PROVIDED RECORDS:
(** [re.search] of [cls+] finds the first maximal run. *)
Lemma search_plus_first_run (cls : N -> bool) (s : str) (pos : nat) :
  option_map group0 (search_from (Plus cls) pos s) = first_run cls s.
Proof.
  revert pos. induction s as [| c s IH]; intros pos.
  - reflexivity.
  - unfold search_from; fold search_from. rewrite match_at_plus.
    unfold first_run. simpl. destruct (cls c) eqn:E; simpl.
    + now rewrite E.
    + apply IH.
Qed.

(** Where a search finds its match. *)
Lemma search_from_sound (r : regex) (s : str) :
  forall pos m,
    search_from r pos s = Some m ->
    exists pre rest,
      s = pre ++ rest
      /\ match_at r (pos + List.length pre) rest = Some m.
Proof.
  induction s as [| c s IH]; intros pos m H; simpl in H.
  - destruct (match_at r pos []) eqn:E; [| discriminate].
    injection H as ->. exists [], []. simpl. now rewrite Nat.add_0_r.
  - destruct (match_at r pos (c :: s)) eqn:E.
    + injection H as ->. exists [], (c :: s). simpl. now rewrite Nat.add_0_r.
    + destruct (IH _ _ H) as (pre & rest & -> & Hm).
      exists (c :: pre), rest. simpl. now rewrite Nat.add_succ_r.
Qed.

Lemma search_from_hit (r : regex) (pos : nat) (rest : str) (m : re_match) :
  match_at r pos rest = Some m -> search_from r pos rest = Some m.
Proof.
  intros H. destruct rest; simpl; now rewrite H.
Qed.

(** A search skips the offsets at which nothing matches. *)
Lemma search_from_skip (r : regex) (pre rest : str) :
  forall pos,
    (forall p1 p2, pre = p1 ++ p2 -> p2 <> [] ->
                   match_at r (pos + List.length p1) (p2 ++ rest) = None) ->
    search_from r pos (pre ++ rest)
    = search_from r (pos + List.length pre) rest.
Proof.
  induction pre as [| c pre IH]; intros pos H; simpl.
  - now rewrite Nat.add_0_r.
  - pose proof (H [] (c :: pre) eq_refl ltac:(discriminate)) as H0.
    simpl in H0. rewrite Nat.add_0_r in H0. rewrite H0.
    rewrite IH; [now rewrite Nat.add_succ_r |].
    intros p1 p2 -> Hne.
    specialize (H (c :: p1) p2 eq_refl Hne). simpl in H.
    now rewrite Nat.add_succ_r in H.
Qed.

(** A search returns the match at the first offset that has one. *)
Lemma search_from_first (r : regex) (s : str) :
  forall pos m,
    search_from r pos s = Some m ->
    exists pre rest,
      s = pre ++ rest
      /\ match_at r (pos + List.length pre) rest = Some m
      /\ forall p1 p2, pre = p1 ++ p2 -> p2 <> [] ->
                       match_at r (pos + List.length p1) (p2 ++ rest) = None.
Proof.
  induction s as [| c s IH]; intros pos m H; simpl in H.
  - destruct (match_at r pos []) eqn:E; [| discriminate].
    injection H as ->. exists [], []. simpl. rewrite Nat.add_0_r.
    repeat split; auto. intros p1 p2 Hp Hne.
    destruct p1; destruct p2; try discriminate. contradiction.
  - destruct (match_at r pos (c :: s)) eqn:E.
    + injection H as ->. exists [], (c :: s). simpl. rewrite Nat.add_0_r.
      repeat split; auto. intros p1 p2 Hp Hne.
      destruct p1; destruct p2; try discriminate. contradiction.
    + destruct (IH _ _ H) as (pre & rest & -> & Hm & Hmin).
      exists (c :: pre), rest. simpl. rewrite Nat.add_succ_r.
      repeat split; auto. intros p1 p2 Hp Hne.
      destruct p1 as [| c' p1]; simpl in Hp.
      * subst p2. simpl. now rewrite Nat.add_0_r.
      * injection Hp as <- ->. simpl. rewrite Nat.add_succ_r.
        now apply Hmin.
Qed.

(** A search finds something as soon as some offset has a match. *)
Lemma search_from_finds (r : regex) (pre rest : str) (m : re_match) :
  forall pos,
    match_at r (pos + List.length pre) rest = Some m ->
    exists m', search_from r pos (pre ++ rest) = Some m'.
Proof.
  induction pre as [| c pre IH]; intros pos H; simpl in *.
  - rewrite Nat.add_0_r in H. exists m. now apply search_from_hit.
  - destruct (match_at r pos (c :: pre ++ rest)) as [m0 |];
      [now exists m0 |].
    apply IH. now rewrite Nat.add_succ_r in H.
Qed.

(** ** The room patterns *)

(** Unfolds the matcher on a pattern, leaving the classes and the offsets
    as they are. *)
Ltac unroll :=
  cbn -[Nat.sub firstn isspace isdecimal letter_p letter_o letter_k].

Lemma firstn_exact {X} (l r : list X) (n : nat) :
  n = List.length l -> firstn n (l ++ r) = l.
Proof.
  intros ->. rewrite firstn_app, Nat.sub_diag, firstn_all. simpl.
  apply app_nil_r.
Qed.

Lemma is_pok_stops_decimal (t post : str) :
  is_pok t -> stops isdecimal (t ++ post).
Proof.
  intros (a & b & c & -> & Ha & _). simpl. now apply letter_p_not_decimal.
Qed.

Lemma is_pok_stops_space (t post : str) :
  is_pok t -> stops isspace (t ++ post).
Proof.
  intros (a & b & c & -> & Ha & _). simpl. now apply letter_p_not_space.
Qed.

WHAT YOU WILL DO: Give back exactly the lines of the listing, starting with the first and ending with the one bearing "- unfold search_from;". Add no other lines.

RESPONSE:
(** [re.search] of [cls+] finds the first maximal run. *)
Lemma search_plus_first_run (cls : N -> bool) (s : str) (pos : nat) :
  option_map group0 (search_from (Plus cls) pos s) = first_run cls s.
Proof.
  revert pos. induction s as [| c s IH]; intros pos.
  - reflexivity.
  - unfold search_from; fold search_from. rewrite match_at_plus.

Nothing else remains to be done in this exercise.